Consider a full service insurance and financial services company that has multiple divisions and product lines. A given customer may have products from several divisions, but views the company overall as a single business. Yet individual business units view that same customer from their own narrow perspective, oblivious to cross-product line impacts. This is just one example of viewing customers and issues through a narrow lens. There is little visibility into a wide range of horizontal challenges, yet business units make major investment decisions every day that fail to address the underlying issues and ultimately degrade the overall customer experience.

The CIO sees the big picture because the IT organization is responsible for ensuring that cross-functional business solutions are deployed to address customer experience, competitive requirements, regulatory demands and a host of other issues that are often beyond an individual business unit’s line of site. The CIO cannot deliver cross-functional strategic solutions, however, when each business unit is funding and driving narrowly defined point solutions to horizontal problems, with no visibility into the big picture.

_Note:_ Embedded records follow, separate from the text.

(** * The trust-region framework of COBYQA ([cobyqa/framework.py])

    A shallow embedding of the class [TrustRegion] and of the properties its
    specification states about it.

    Conventions of the embedding.
    - A Python [float] is a real number: rounding, overflow, infinities and
      NaN are outside the model.  The two machine constants the code reads
      from [np.finfo(float)] keep their values ([tiny] is 2^-1022 and [eps]
      is 2^-52).
    - A one-dimensional array is a list of reals, a two-dimensional array the
      list of its rows.  Arrays are combined position by position; the shapes
      are those the problem fixes.
    - The mutable object [self] is a record, and a method that mutates it is
      a function to the new record.
    - What lives in modules that are not part of this development
      ([models.py], [problem.py], [utils.py], the subproblem solvers and
      [scipy.optimize.lsq_linear]) enters as a field of [Problem] or
      [Models], or as a member of the class [Subsolvers].
    - An index into the interpolation set is a natural number; the arrays of
      the models are read with [nth], which differs from Python (an
      [IndexError]) only at indices that are not below [npt]. *)

From Stdlib Require Import String Reals Lra List Bool Arith Lia.
Import ListNotations.
Local Open Scope R_scope.

(** ** Numbers *)

(** [np.finfo(float).tiny] and [np.finfo(float).eps]. *)
Definition tiny : R := / 2 ^ 1022.
Definition eps : R := / 2 ^ 52.

(** Python's builtin [max(a, b)] and [min(a, b)]: the first argument is kept
    unless the second is strictly better. *)
Definition py_max (a b : R) : R := if Rlt_dec a b then b else a.
Definition py_min (a b : R) : R := if Rlt_dec b a then b else a.

(** The comparisons of the code, as booleans. *)
Definition Rleb (a b : R) : bool := if Rle_dec a b then true else false.
Definition Rltb (a b : R) : bool := if Rlt_dec a b then true else false.

(** ** Arrays *)

Definition vec := list R.
Definition mat := list vec.

Fixpoint map2 {A B C : Type} (f : A -> B -> C) (u : list A) (v : list B) : list C :=
  match u, v with
  | a :: u', b :: v' => f a b :: map2 f u' v'
  | _, _ => []
  end.

Definition vadd (u v : vec) : vec := map2 Rplus u v.
Definition vsub (u v : vec) : vec := map2 Rminus u v.
Definition vscale (c : R) (v : vec) : vec := map (Rmult c) v.
Definition vneg (v : vec) : vec := map Ropp v.
Definition vsum (v : vec) : R := fold_right Rplus 0 v.

(** [u @ v] for two vectors. *)
Definition dot (u v : vec) : R := vsum (map2 Rmult u v).

(** [np.linalg.norm]. *)
Definition norm (v : vec) : R := sqrt (dot v v).

(** [a @ x] for a matrix and a vector. *)
Definition mat_vec (a : mat) (x : vec) : vec := map (fun row => dot row x) a.

(** [l @ a] for a vector and a matrix with [n] columns: the combination of
    the rows of [a] with the coefficients [l] (the zero vector when [a] has
    no row). *)
Definition vec_mat (n : nat) (l : vec) (a : mat) : vec :=
  fold_right vadd (repeat 0 n) (map2 vscale l a).

(** [np.maximum(v, 0.0)] (and [np.maximum(0.0, v)], which is the same number)
    and [np.abs(v)]. *)
Definition vpos (v : vec) : vec := map (fun c => Rmax c 0) v.
Definition vabs (v : vec) : vec := map Rabs v.

(** Boolean masks: [np.count_nonzero(mask)] and [array[mask]]. *)
Definition count_nonzero (mask : list bool) : nat :=
  length (filter (fun b => b) mask).

Fixpoint select {A : Type} (mask : list bool) (l : list A) : list A :=
  match mask, l with
  | b :: mask', a :: l' => if b then a :: select mask' l' else select mask' l'
  | _, _ => []
  end.

(** ** The problem, the models and the options *)

(** The handle [self._pb].  [pb_fun], [pb_cub], [pb_ceq] are the black boxes,
    [resid] is [Problem.resid] and [pb_type] the string [Problem.type]. *)
Record Problem := {
  pb_n : nat;
  bounds_xl : vec;
  bounds_xu : vec;
  linear_ub_a : mat;
  linear_ub_b : vec;
  linear_eq_a : mat;
  linear_eq_b : vec;
  m_nonlinear_ub : nat;
  m_nonlinear_eq : nat;
  pb_fun : vec -> R;
  pb_cub : vec -> vec;
  pb_ceq : vec -> vec;
  resid : vec -> vec -> vec -> R;
  pb_type : string
}.

Definition m_linear_ub (p : Problem) : nat := length (linear_ub_b p).
Definition m_linear_eq (p : Problem) : nat := length (linear_eq_b p).

(** The bundle [self._models]: the interpolation set ([x_base], and the
    columns of [xpt]), the values stored at the interpolation points and the
    evaluation of the quadratic models. *)
Record Models := {
  x_base : vec;
  xpt : list vec;
  fun_val : list R;
  cub_val : list vec;
  ceq_val : list vec;
  fun_grad : vec -> vec;
  cub : vec -> vec;
  cub_grad : vec -> mat;
  cub_grad_mask : vec -> list bool -> mat;
  ceq : vec -> vec;
  ceq_grad : vec -> mat;
  fun_hess_prod : vec -> vec;
  cub_hess_prod : vec -> mat;
  ceq_hess_prod : vec -> mat
}.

The bottom line is that the inability of the business to speak in a clear, consistent voice and articulate critical root cause problems and investment focal points from a holistic perspective is causing IT to deliver more fragmented, redundant and counterproductive solutions. Sometimes these projects fail, but more often than not they end up jamming piecemeal fixes into the existing patchwork quilt that characterizes most application and data architectures.

Now back to the CIO and business architecture. Many CIOs have heard of business architecture and may even have people working in this discipline – but this is not enough. In one example, a CIO understood that the business could use business architecture to improve business transparency, problem analysis, issue resolution, planning and funding activities. The CIO provided his business peers with some light reading on the topic of business architecture along with assessment reporting results highlighting the challenges stemming from this lack of transparency. He recommended that the business document its business architecture and begin using it as a basis for issue analysis, planning and a host of follow-on activities. As a result, business leaders commissioned a business architecture team and drafted a cross-functional set of capabilities, value streams and related documentation. This organization is well on its way to breaking logjams in delivering business solutions that have been in place for over a decade.

While other CIOs are following suit, not all CIOs welcome business engagement in business architecture. In a counterexample, another CIO saw business architecture as a threat and froze all work and discussions on the topic. Business architecture allows the business to reestablish its ability to drive strategic transformation and the CIO was not on board with this thinking, for whatever reason. Even the assessment report that highlighted the serious competitive and regional threats facing the business was not enough reason for this CIO to take action. In this example, the business will have to come to its own realization as to the importance of business architecture. Hopefully this will occur before it is too late.

For other organizations, the message is clear. The CIO is a change agent and plays an important role in motivating the business to establish a business architecture to provide the cross-business transparency needed to address a wide variety of cross-functional business challenges. In this way, the business wins and the CIO can get back to solving well defined business challenges based on a significantly more enlightened business perspective.